### Brief
Give back the whole listing exactly, line by line.

### Available records
* * * *

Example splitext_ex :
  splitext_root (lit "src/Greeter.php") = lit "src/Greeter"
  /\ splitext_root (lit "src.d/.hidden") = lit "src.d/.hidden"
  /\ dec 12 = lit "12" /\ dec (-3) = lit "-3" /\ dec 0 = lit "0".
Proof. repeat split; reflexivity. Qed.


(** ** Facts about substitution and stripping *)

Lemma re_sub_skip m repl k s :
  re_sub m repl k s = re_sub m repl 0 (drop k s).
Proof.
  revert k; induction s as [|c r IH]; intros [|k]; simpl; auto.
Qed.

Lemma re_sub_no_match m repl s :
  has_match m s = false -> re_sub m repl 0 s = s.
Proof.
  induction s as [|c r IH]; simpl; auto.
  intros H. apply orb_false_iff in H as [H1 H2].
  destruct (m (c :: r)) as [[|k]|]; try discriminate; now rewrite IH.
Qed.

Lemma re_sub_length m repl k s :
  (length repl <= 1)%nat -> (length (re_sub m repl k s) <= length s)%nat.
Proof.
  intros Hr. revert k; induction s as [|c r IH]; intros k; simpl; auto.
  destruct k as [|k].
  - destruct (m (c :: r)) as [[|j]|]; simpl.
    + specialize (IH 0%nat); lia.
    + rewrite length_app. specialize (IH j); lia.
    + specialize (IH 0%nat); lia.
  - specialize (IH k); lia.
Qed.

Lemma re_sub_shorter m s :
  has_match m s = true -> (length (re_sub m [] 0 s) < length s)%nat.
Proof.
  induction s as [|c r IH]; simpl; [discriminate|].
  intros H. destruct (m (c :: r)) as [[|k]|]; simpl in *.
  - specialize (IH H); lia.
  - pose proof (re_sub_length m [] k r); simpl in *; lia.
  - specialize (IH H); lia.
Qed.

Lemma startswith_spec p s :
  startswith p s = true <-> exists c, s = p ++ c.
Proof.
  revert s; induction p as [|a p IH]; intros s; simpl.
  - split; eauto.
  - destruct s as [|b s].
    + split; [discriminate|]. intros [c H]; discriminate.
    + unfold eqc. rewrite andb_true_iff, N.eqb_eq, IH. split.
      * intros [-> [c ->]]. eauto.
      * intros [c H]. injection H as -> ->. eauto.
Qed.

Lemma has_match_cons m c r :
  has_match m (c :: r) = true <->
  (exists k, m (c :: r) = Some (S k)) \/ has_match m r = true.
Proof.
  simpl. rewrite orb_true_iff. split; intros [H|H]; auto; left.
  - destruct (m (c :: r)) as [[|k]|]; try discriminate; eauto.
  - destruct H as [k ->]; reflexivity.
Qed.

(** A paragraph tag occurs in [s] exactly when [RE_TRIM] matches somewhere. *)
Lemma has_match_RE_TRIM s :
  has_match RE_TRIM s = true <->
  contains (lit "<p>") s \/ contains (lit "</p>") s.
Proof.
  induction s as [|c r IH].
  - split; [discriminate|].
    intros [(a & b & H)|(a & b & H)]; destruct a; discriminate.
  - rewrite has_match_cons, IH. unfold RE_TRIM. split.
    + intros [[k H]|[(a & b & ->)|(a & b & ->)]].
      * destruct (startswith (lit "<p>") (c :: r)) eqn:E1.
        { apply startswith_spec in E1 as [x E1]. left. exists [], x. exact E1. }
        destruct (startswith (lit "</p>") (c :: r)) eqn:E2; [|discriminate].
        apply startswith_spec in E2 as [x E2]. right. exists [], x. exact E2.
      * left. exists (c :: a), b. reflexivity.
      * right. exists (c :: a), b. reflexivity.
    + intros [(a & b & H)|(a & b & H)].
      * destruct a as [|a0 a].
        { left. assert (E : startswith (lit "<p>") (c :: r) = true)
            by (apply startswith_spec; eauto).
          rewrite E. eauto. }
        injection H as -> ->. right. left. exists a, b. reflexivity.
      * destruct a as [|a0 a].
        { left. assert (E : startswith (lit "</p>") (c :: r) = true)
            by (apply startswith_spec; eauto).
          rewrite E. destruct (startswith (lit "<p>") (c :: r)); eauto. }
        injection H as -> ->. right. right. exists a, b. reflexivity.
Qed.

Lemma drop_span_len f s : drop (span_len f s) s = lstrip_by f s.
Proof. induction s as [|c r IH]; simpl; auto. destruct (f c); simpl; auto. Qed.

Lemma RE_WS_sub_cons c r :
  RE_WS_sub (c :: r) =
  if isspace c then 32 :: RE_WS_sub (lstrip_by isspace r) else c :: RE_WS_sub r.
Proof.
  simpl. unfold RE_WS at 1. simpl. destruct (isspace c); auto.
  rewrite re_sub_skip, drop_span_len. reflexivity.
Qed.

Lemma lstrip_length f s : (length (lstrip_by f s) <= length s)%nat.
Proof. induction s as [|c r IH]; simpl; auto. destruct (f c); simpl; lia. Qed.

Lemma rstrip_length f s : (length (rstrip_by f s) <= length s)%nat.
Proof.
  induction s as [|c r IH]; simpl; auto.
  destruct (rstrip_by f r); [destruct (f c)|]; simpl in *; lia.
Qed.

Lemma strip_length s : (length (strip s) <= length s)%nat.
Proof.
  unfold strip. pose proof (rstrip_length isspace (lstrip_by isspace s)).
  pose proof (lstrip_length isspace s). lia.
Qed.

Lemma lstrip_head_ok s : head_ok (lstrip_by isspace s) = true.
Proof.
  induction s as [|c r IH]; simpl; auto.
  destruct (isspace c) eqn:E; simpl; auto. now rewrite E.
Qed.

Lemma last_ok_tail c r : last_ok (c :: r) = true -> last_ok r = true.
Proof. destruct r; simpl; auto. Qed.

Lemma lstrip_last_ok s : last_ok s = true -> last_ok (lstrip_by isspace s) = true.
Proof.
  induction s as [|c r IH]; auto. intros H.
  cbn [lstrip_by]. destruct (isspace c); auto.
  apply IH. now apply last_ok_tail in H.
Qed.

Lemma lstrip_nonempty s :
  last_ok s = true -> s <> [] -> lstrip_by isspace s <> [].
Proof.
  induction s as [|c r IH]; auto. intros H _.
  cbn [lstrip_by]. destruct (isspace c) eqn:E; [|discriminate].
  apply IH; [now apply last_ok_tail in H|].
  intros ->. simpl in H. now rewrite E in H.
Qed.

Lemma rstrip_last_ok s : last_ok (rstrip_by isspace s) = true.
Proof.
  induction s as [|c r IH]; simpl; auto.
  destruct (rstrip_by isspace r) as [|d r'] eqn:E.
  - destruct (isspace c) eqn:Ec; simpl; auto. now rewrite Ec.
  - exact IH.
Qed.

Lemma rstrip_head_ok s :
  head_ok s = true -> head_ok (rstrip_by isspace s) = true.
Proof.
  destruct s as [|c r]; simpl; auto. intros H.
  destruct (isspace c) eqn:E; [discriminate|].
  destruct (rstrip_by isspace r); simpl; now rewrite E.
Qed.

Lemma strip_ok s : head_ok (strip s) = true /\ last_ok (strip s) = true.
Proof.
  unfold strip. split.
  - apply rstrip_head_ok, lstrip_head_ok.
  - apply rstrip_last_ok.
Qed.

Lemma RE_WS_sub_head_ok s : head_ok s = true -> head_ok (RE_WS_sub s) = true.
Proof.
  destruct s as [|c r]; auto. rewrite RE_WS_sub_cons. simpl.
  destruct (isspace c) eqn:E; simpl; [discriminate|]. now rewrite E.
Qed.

* * * *

### Output
Example splitext_ex :
  splitext_root (lit "src/Greeter.php") = lit "src/Greeter"
  /\ splitext_root (lit "src.d/.hidden") = lit "src.d/.hidden"
  /\ dec 12 = lit "12" /\ dec (-3) = lit "-3" /\ dec 0 = lit "0".
Proof. repeat split; reflexivity. Qed.


(** ** Facts about substitution and stripping *)

Lemma re_sub_skip m repl k s :
  re_sub m repl k s = re_sub m repl 0 (drop k s).
Proof.
  revert k; induction s as [|c r IH]; intros [|k]; simpl; auto.
Qed.

Lemma re_sub_no_match m repl s :
  has_match m s = false -> re_sub m repl 0 s = s.
Proof.
  induction s as [|c r IH]; simpl; auto.
  intros H. apply orb_false_iff in H as [H1 H2].
  destruct (m (c :: r)) as [[|k]|]; try discriminate; now rewrite IH.
Qed.

Lemma re_sub_length m repl k s :
  (length repl <= 1)%nat -> (length (re_sub m repl k s) <= length s)%nat.
Proof.
  intros Hr. revert k; induction s as [|c r IH]; intros k; simpl; auto.
  destruct k as [|k].
  - destruct (m (c :: r)) as [[|j]|]; simpl.
    + specialize (IH 0%nat); lia.
    + rewrite length_app. specialize (IH j); lia.
    + specialize (IH 0%nat); lia.
  - specialize (IH k); lia.
Qed.

Lemma re_sub_shorter m s :
  has_match m s = true -> (length (re_sub m [] 0 s) < length s)%nat.
Proof.
  induction s as [|c r IH]; simpl; [discriminate|].
  intros H. destruct (m (c :: r)) as [[|k]|]; simpl in *.
  - specialize (IH H); lia.
  - pose proof (re_sub_length m [] k r); simpl in *; lia.
  - specialize (IH H); lia.
Qed.

Lemma startswith_spec p s :
  startswith p s = true <-> exists c, s = p ++ c.
Proof.
  revert s; induction p as [|a p IH]; intros s; simpl.
  - split; eauto.
  - destruct s as [|b s].
    + split; [discriminate|]. intros [c H]; discriminate.
    + unfold eqc. rewrite andb_true_iff, N.eqb_eq, IH. split.
      * intros [-> [c ->]]. eauto.
      * intros [c H]. injection H as -> ->. eauto.
Qed.

Lemma has_match_cons m c r :
  has_match m (c :: r) = true <->
  (exists k, m (c :: r) = Some (S k)) \/ has_match m r = true.
Proof.
  simpl. rewrite orb_true_iff. split; intros [H|H]; auto; left.
  - destruct (m (c :: r)) as [[|k]|]; try discriminate; eauto.
  - destruct H as [k ->]; reflexivity.
Qed.

(** A paragraph tag occurs in [s] exactly when [RE_TRIM] matches somewhere. *)
Lemma has_match_RE_TRIM s :
  has_match RE_TRIM s = true <->
  contains (lit "<p>") s \/ contains (lit "</p>") s.
Proof.
  induction s as [|c r IH].
  - split; [discriminate|].
    intros [(a & b & H)|(a & b & H)]; destruct a; discriminate.
  - rewrite has_match_cons, IH. unfold RE_TRIM. split.
    + intros [[k H]|[(a & b & ->)|(a & b & ->)]].
      * destruct (startswith (lit "<p>") (c :: r)) eqn:E1.
        { apply startswith_spec in E1 as [x E1]. left. exists [], x. exact E1. }
        destruct (startswith (lit "</p>") (c :: r)) eqn:E2; [|discriminate].
        apply startswith_spec in E2 as [x E2]. right. exists [], x. exact E2.
      * left. exists (c :: a), b. reflexivity.
      * right. exists (c :: a), b. reflexivity.
    + intros [(a & b & H)|(a & b & H)].
      * destruct a as [|a0 a].
        { left. assert (E : startswith (lit "<p>") (c :: r) = true)
            by (apply startswith_spec; eauto).
          rewrite E. eauto. }
        injection H as -> ->. right. left. exists a, b. reflexivity.
      * destruct a as [|a0 a].
        { left. assert (E : startswith (lit "</p>") (c :: r) = true)
            by (apply startswith_spec; eauto).
          rewrite E. destruct (startswith (lit "<p>") (c :: r)); eauto. }
        injection H as -> ->. right. right. exists a, b. reflexivity.
Qed.

Lemma drop_span_len f s : drop (span_len f s) s = lstrip_by f s.
Proof. induction s as [|c r IH]; simpl; auto. destruct (f c); simpl; auto. Qed.

Lemma RE_WS_sub_cons c r :
  RE_WS_sub (c :: r) =
  if isspace c then 32 :: RE_WS_sub (lstrip_by isspace r) else c :: RE_WS_sub r.
Proof.
  simpl. unfold RE_WS at 1. simpl. destruct (isspace c); auto.
  rewrite re_sub_skip, drop_span_len. reflexivity.
Qed.

Lemma lstrip_length f s : (length (lstrip_by f s) <= length s)%nat.
Proof. induction s as [|c r IH]; simpl; auto. destruct (f c); simpl; lia. Qed.

Lemma rstrip_length f s : (length (rstrip_by f s) <= length s)%nat.
Proof.
  induction s as [|c r IH]; simpl; auto.
  destruct (rstrip_by f r); [destruct (f c)|]; simpl in *; lia.
Qed.

Lemma strip_length s : (length (strip s) <= length s)%nat.
Proof.
  unfold strip. pose proof (rstrip_length isspace (lstrip_by isspace s)).
  pose proof (lstrip_length isspace s). lia.
Qed.

Lemma lstrip_head_ok s : head_ok (lstrip_by isspace s) = true.
Proof.
  induction s as [|c r IH]; simpl; auto.
  destruct (isspace c) eqn:E; simpl; auto. now rewrite E.
Qed.

Lemma last_ok_tail c r : last_ok (c :: r) = true -> last_ok r = true.
Proof. destruct r; simpl; auto. Qed.

Lemma lstrip_last_ok s : last_ok s = true -> last_ok (lstrip_by isspace s) = true.
Proof.
  induction s as [|c r IH]; auto. intros H.
  cbn [lstrip_by]. destruct (isspace c); auto.
  apply IH. now apply last_ok_tail in H.
Qed.

Lemma lstrip_nonempty s :
  last_ok s = true -> s <> [] -> lstrip_by isspace s <> [].
Proof.
  induction s as [|c r IH]; auto. intros H _.
  cbn [lstrip_by]. destruct (isspace c) eqn:E; [|discriminate].
  apply IH; [now apply last_ok_tail in H|].
  intros ->. simpl in H. now rewrite E in H.
Qed.

Lemma rstrip_last_ok s : last_ok (rstrip_by isspace s) = true.
Proof.
  induction s as [|c r IH]; simpl; auto.
  destruct (rstrip_by isspace r) as [|d r'] eqn:E.
  - destruct (isspace c) eqn:Ec; simpl; auto. now rewrite Ec.
  - exact IH.
Qed.

Lemma rstrip_head_ok s :
  head_ok s = true -> head_ok (rstrip_by isspace s) = true.
Proof.
  destruct s as [|c r]; simpl; auto. intros H.
  destruct (isspace c) eqn:E; [discriminate|].
  destruct (rstrip_by isspace r); simpl; now rewrite E.
Qed.

Lemma strip_ok s : head_ok (strip s) = true /\ last_ok (strip s) = true.
Proof.
  unfold strip. split.
  - apply rstrip_head_ok, lstrip_head_ok.
  - apply rstrip_last_ok.
Qed.

Lemma RE_WS_sub_head_ok s : head_ok s = true -> head_ok (RE_WS_sub s) = true.
Proof.
  destruct s as [|c r]; auto. rewrite RE_WS_sub_cons. simpl.
  destruct (isspace c) eqn:E; simpl; [discriminate|]. now rewrite E.
Qed.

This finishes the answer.